In a new report, the group cautioned that meat producers face up to £120 million a year in extra trading costs annually because of the post-Brexit trade deal struck by Boris Johnson at the end of last year.
It also urged ministers to seek a new arrangement on food standards with Brussels to ease problems sending food to both the EU, and from Great Britain into Northern Ireland.
The BMPA is seeking a “common veterinary area” with the EU so standards could be made equivalent – removing a string of checks currently required at the borders.
“The export hurdles we face are now in plain sight and are not going away,” chief executive Nick Allen said. “We need government to urgently re-engage with both the industry and the EU to work out detailed and lasting solutions.”
Johnson’s UK-EU deal failed to include an agreement to avoid physical inspections and form-filling on plant and animal products.
Peter Hardwick, the BMPA’s trade policy adviser, said the level of “trade friction” experienced by British meat exporters at the moment is “enormous, absolutely enormous”.
Appearing before MPs on the international trade committee on Thursday, he urged the government to “reduce that friction”.

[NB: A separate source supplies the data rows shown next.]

Lemma _handle_decline_follows pf clk payload m w :
  follows w (_handle_decline pf clk payload m w).
Proof.
  unfold _handle_decline.
  eapply follows_trans; [|apply _attempt_rematch_follows].
  intros Hwf.
  assert (follows w (decline_recorded pf clk payload m w)) as Hf;
    [|by apply Hf].
  destruct (decline_recorded_store pf clk payload m w) as [Hp Hm].
  apply (follows_update_where _ _ (m_id m)
           (decline_row (utcnow clk) (user_id payload))).
  - done.
  - rewrite Hm. apply decline_rows_unique. apply Hwf.
  - apply evolves_decline_row.
  - apply row_ok_decline_row.
Qed.

Lemma on_raw_reaction_add_follows pf clk payload w :
  follows w (on_raw_reaction_add pf clk payload w).
Proof.
  unfold on_raw_reaction_add.
  case_bool_decide; [apply follows_refl|].
  destruct (negb _); [apply follows_refl|].
  destruct (get_match_by_thread _ _) as [m|]; [|apply follows_refl].
  destruct (negb _); [apply follows_refl|].
  case_bool_decide; [apply _handle_confirm_follows|].
  case_bool_decide; [apply _handle_decline_follows|apply follows_refl].
Qed.

Lemma leave_one_on_one_pool_keys_unique g u pool :
  pool_keys_unique pool → pool_keys_unique (leave_one_on_one_pool g u pool).2.
Proof.
  unfold leave_one_on_one_pool. intros Hk.
  destruct (fetch_one _ pool); [|done]. simpl.
  unfold pool_keys_unique in *.
  induction pool as [|r pool IH]; [done|].
  rewrite fmap_cons in Hk. apply NoDup_cons in Hk as [Hr Hnd].
  rewrite filter_cons. case_decide; [|by apply IH].
  rewrite fmap_cons. apply NoDup_cons. split; [|by apply IH].
  intros (r' & Hkey & Hin)%list_elem_of_fmap.
  apply list_elem_of_filter in Hin as [_ Hin].
  apply Hr. apply list_elem_of_fmap. by exists r'.
Qed.

Lemma set_one_on_one_skip_keys_unique g u until pool :
  pool_keys_unique pool → pool_keys_unique (set_one_on_one_skip g u until pool).
Proof.
  unfold pool_keys_unique, set_one_on_one_skip, update_where.
  rewrite <-list_fmap_compose. intros Hnd.
  erewrite list_fmap_ext; [exact Hnd|]. intros _ r _. simpl.
  by destruct (_ && _).
Qed.

Lemma join_follows ctx now w : follows w (join ctx now w).2.
Proof.
  unfold join. destruct (ctx_guild ctx) as [g|]; [|apply follows_refl].
  pose proof (join_one_on_one_pool_keys_unique (g_id g) (ctx_author ctx) now
                (pool w)) as Hk.
  destruct (join_one_on_one_pool _ _ _ _) as [[] p]; simpl in *;
    by apply follows_pool.
Qed.

Lemma leave_follows ctx w : follows w (leave ctx w).2.
Proof.
  unfold leave. destruct (ctx_guild ctx) as [g|]; [|apply follows_refl].
  pose proof (leave_one_on_one_pool_keys_unique (g_id g) (ctx_author ctx)
                (pool w)) as Hk.
  destruct (leave_one_on_one_pool _ _ _) as [[] p]; simpl in *;
    by apply follows_pool.
Qed.

Lemma skip_follows ctx weeks until w : follows w (skip ctx weeks until w).2.
Proof.
  unfold skip. destruct (ctx_guild ctx) as [g|]; [|apply follows_refl].
  destruct (get_one_on_one_pool_status _ _ _); [|apply follows_refl].
  simpl. apply follows_pool; [done|].
  apply set_one_on_one_skip_keys_unique.
Qed.

Lemma run_matching_follows pf clk ctx w :
  follows w (run_matching pf clk ctx w).2.
Proof.
  unfold run_matching. destruct (negb _); [apply follows_refl|].
  destruct (ctx_guild ctx) as [g|]; [|apply follows_refl].
  pose proof (_run_matching_for_guild_follows pf clk g w) as Hrun.
  by destruct (_run_matching_for_guild pf clk g w) as [[n|] w1].
Qed.

Lemma step_follows w w' : step w w' → follows w w'.
Proof.
  destruct 1.
  - apply weekly_matching_follows.
  - apply send_reminders_follows.
  - apply on_raw_reaction_add_follows.
  - apply join_follows.
  - apply leave_follows.
  - apply skip_follows.
  - apply run_matching_follows.
Qed.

Hardwick said it was taking “twice as long and costs us twice as much to get products to the EU as it did before the end of the transition period”.
The BMPA’s intervention comes as a new report by peers urged the government to pursue an agreement on common standards with the EU, to reduce the “substantial barriers” for British traders.
The House of Lords EU goods sub-committee said small firms are “feeling the squeeze” since Johnson’s deal was enacted in January, and warned that current physical checks on animal and plant products could become a “permanent barrier to trade”.
Baroness Verma, the committee’s chairwoman, said: “The Brexit trade deal struck with the EU may have prevented the nightmare of a no-deal exit for the UK, but a lot of unfinished business remains between the two sides.”
She added: “The government must take an ambitious approach to trade ties with the EU. Swift action and further funding is needed to minimise future disruption.”